3-Veniva altresì censurata dal ricorrente la contestazione dell’aggravante di cui all’art. 61, comma 1, n. 11 bis, per aver commesso il fatto mentre si trovava clandestinamente in Italia, evidenziando che egli era soggetto richiedente asilo, secondo quanto aveva affermato innanzi al magistrato procedente, essendo giunto nel territorio nazionale proveniente da un luogo di guerra.

Come tale, secondo le disposizioni di cui al D.Lgs. n. 268 del 1998, art. 10, comma 4 e D.Lgs. n. 251 del 2007 e D.Lgs. n. 25 del 2008, il ricorrente rilevava che esiste un vero diritto di fare ingresso nel territorio italiano, e che dunque egli non avrebbe potuto essere considerato come irregolare ai fini dell’applicazione dell’aggravante richiamata.

4 – Inoltre deduceva la nullità della sentenza ai sensi dell’art. 606 c.p.p., comma 1, lett. C) per violazione dell’art. 178 c.p.p., lett. C) e art. 143 c.p.p..

Sul punto evidenziava che egli, come straniero, non era in grado di comprendere la lingua italiana e durante il giudizio non era stato assistito da un interprete, onde aveva potuto rendersi conto dell’esito del procedimento solo in carcere, non avendo compreso il patteggiamento avvenuto.

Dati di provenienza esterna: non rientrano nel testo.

Lemma wp_router_run rules w (c c0 : Router) ctx es rd (P : frame Router -> option ProcessResult -> Prop) :
  (forall f r, router_run rules w c ctx f (Some r) -> P f (Some r)) ->
  gr_inn c0 = gr_inn c -> gr_out_ports c0 = gr_out_ports c -> get gr_l_rules c0 = rules ->
  wp (router_loop json_null json_as_str json_as_object json_from_str regex_is_match;;
      abandoned ← is_abandoned gr_l_inn;
      if (abandoned : bool) then return_ Finished
      else w ← work_units; mret (result_of_work w))
    (fun r f => P f (Some r))
    (fun e f => match e with Return r => P f (Some r) | Unwind => P f None | Break => False end)
    (mk_frame c0 ctx w es rd).
Proof.
  intros HP Hi Hp Hr. wp_run. apply wp_router_loop. intros g k [[H1 H2 Hctx Hw Hr' Hports] He].
  cbn [fr_self fr_ctx fr_work] in *. rewrite Hr, ?Hi, ?Hp in *.
  set (n := deliverable _ _ _) in *.
  assert (ring_is_abandoned (gr_inn (fr_self g)) = ring_is_abandoned (gr_inn c)) as Ha
    by (by destruct He as [[[] _]|[[] _]]).
  assert (dispatched rules c (fr_self g) (remaining_budget ctx) k) as Hd.
  { split; try done.
    - intros port. specialize (Hports port).
      destruct (gr_out_ports c !! port) as [o|]; [|done].
      destruct Hports as (o' & es' & Ho & [Hit _ _ _]). by exists o'.
    - cbv zeta. fold n. destruct He as [([Ht _ _] & He)|([Ht _ _] & He)]; [left|right]; (split; [done|]); [|done].
      destruct He as [?|Hz]; [by left|]. right. rewrite Hctx in Hz. cbn in Hz. lia. }
  wp_run. apply wp_is_abandoned. simpl. rewrite Ha.
  destruct (ring_is_abandoned (gr_inn c)) eqn:Hab; wp_run; apply HP; exists k; cbv zeta; fold n; rewrite Hab, ?Hw, Hctx;
    by split_and!.
Qed.

(** GenericRouter sends the text of every packet to the outport that the
    first matching rule names, or the default; each outport gets its texts in
    order.  Packets for which no outport exists are dropped and cost nothing;
    the first that finds its outport full is lost and ends the loop.  A
    configuration that does not parse or compile finishes the component, one
    that is not a text unwinds. *)
Theorem generic_router_process_spec (c : Router) (ctx : NodeContext) :
  exists f r,
    call (generic_router_process json_null json_as_str json_as_object json_from_str regex_new
            regex_is_match config_from_str) c ctx = Some (f, r) /\
    (stop_next message_as_utf8 (get gr_signals c) ->
       r = Some Finished /\ gr_inn (fr_self f) = gr_inn c) /\
    (~ stop_next message_as_utf8 (get gr_signals c) ->
       match router_next c with
       | inl res => r = res /\ gr_inn (fr_self f) = gr_inn c /\
           gr_out_ports (fr_self f) = gr_out_ports c
       | inr (rules, w) => router_run rules w c ctx f r
       end).
Proof.
  apply wp_call. unfold generic_router_process, router_configure. wp_run.
  apply wp_zoom, wp_poll; cbn [fr_self].
  - intros Hns s Hs. unfold router_next. wp_run.
    pose (P rules w f r := (stop_next message_as_utf8 (get gr_signals c) ->
       r = Some Finished /\ gr_inn (fr_self f) = gr_inn c) /\
      (~ stop_next message_as_utf8 (get gr_signals c) -> router_run rules w c ctx f r)).
    assert (forall rules w f r, router_run rules w c ctx f (Some r) -> P rules w f (Some r)) as HP by by split.
    destruct (gr_config c) as [config|] eqn:Hconf; wp_run.
    + apply wp_unbind, (wp_router_run (Some config, gr_compiled_rules c) 0 c _ _ _ _ (P _ 0%N)); auto.
    + apply wp_pop; simpl.
      * intros Hempty r _. wp_run. by rewrite Hempty.
      * intros conf_msg rest r Hr _. rewrite Hr. simpl. wp_run.
        destruct (as_text conf_msg) as [conf_text|]; wp_run; [|by split; [intros ?%Hns|]].
        destruct (config_from_str conf_text) as [config|]; wp_run; [|by split; [intros ?%Hns|]].
        destruct (compile_rules _ _) as [compiled|]; wp_run; [|by split; [intros ?%Hns|]].
        apply wp_unbind, (wp_router_run (Some config, compiled) 1 c _ _ _ _ (P _ 1%N)); auto.
  - intros Hstop s Hs. by split.
Qed.
End generic_router.
End routers.

(** ** Concrete runs *)
#[local] Existing Instance list_rtrb.

(** The queue is blocked by a packet for TRUE; a packet for FALSE that waits
    behind it is overtaken by one that has just arrived. *)
Definition demo_equals : EqualsComponent :=
  mk_EqualsComponent (demo_ring false []) (demo_ring false [Text "late"]) (demo_out 0) (demo_out 8)
    demo_channel demo_channel (Some (Text "x")) [(Text "x", true); (Text "early", false)].

Example equals_overtakes :
  exists f, call equals_process demo_equals (demo_context Normal 8) = Some (f, Some (DidWork 1)) /\
    sink_items (eq_out_false (fr_self f)) = [Text "late"] /\
    eq_pending_packets (fr_self f) = [(Text "x", true); (Text "early", false)].
Proof. eexists. split_and!; vm_compute; reflexivity. Qed.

5 – Infine deduceva la nullità della sentenza ai sensi dell’art. 606 c.p.p., comma 1, lett. D). per carenza di motivazione, in riferimento ai presupposti di cui all’art. 129 c.p.p..

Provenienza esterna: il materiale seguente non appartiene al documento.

(** ** Their laws *)

(** The leads of sequences of three and four bytes. *)
Definition lead3 (b0 b1 : byte) : bool :=
  (byte_in 224 224 b0 && byte_in 160 191 b1) || (byte_in 225 236 b0 && byte_in 128 191 b1)
  || (byte_in 237 237 b0 && byte_in 128 159 b1) || (byte_in 238 239 b0 && byte_in 128 191 b1).
Definition lead4 (b0 b1 : byte) : bool :=
  (byte_in 240 240 b0 && byte_in 144 191 b1) || (byte_in 241 243 b0 && byte_in 128 191 b1)
  || (byte_in 244 244 b0 && byte_in 128 143 b1).

Lemma lead34 b0 b1 : lead3 b0 b1 = true -> lead4 b0 b1 = false.
Proof. unfold lead3, lead4, byte_in. lia. Qed.

(** Well-formed text is left alone. *)
Lemma utf8_lossy_valid bs : utf8_valid bs = true -> utf8_lossy bs = bs.
Proof.
  induction bs as [bs IH] using (induction_ltof1 _ (@length byte)). unfold ltof in IH.
  destruct bs as [|b0 r0]; [done|]. cbn [utf8_valid utf8_lossy].
  destruct (byte_in 0 127 b0); [intros H; f_equal; apply IH; [simpl; lia|done]|].
  destruct r0 as [|b1 r1]; [done|].
  destruct (byte_in 194 223 b0 && byte_in 128 191 b1).
  { intros H. do 2 f_equal. apply IH; [simpl; lia|done]. }
  fold (lead3 b0 b1) (lead4 b0 b1). destruct r1 as [|b2 r2]; [done|].
  replace (_ || _) with (lead3 b0 b1 && byte_in 128 191 b2)
    by (unfold lead3; rewrite !andb_orb_distrib_l; done).
  pose proof (lead34 b0 b1) as Hex. destruct (lead3 b0 b1) eqn:H3; simpl.
  - rewrite (Hex eq_refl). destruct (byte_in 128 191 b2); [|by destruct r2].
    intros H. do 3 f_equal. apply IH; [simpl; lia|done].
  - destruct r2 as [|b3 r3]; [done|]. destruct (lead4 b0 b1); [|done].
    destruct (byte_in 128 191 b2); [|done]. destruct (byte_in 128 191 b3); [|done].
    intros H. do 4 f_equal. apply IH; [simpl; lia|done].
Qed.

(** The position of the first colon, in a text and in the bytes it was made of. *)
Lemma find_colon_app ds rest : x3a ∉ ds -> find_colon (ds ++ x3a :: rest) = Some (length ds).
Proof.
  induction ds as [|d ds IH]; [done|]. intros [Hd Hds]%not_elem_of_cons. simpl.
  rewrite bool_decide_eq_false_2 by done. by rewrite IH.
Qed.

Lemma find_colon_Some bs n :
  find_colon bs = Some n -> bs = take n bs ++ x3a :: drop (S n) bs /\ x3a ∉ take n bs.
Proof.
  revert n. induction bs as [|b bs IH]; intros n; simpl; [done|].
  destruct (bool_decide_reflect (b = x3a)) as [->|Hb]; [intros [= <-]; split; [done|apply not_elem_of_nil]|].
  intros (m & Hm & ->)%fmap_Some. destruct (IH m Hm) as [Heq Hn]. simpl. split; [by f_equal|].
  by apply not_elem_of_cons.
Qed.

(** Digits, plus signs and colons are ASCII. *)
Definition ascii (b : byte) : Prop := byte_in 0 127 b = true.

Per tali motivi il ricorrente chiedeva dunque l’annullamento della sentenza impugnata.

Il PG in SEDE ha formulato requisitoria chiedendo dichiararsi l’inammissibilità del ricorso.

Motivi della decisione

La Corte rileva che il ricorso risulta manifestamente privo di fondamento, evidenziando che vanno pienamente condivise e in questo provvedimento richiamate le argomentazioni formulate dal PG requirente, come di seguito riportate, ove afferma che:

-"Risulta dal testo della sentenza che il giudice si è posto la questione dell’applicabilità della disposizione – (art. 129 c.p.p.) – in parola, ritenendo tuttavia che non sussistessero i presupposti per la sua applicazione. Del resto la giurisprudenza di legittimità ha affermato che non è richiesta una motivazione diffusa sul punto, posto che al proscioglimento ex art. 129 citato si deve pervenire quando risulti evidente la sussistenza di ipotesi che portino al proscioglimento. Il che non è nel caso di specie; nè costituisce argomento contrario quello esposto nel ricorso con riferimento all’asserito dubbio circa l’età dell’imputato, verificata solo (si dice) sulla base di esame auxologico".

Gli ulteriori argomenti dedotti nel ricorso, quanto alla condizione di clandestinità del cittadino straniero, restano in questa sede improponibili, data la ricorrenza degli elementi costitutivi dell’ipotesi di reato nella condotta contestata, e non essendo atti a far escludere l’imputabilità, anche perchè sostanziantisi in valutazioni fattuali non consentite in questa sede.

I motivi di ricorso sono dunque inammissibili ed alla pronunzia di inammissibilità consegue la condanna del ricorrente al pagamento delle spese processuali ed al versamento di una somma in favore della cassa delle Ammende, che si determina in Euro 1.000, 00.

P.Q.M.

LA CORTE SUPREMA DI CASSAZIONE SEZIONE QUINTA PENALE Dichiara inammissibile il ricorso e condanna il ricorrente al pagamento delle spese processuali e della somma di Euro 1.000, 00 in favore della Cassa delle Ammende.

Testo non ufficiale. La sola stampa del bollettino ufficiale ha carattere legale.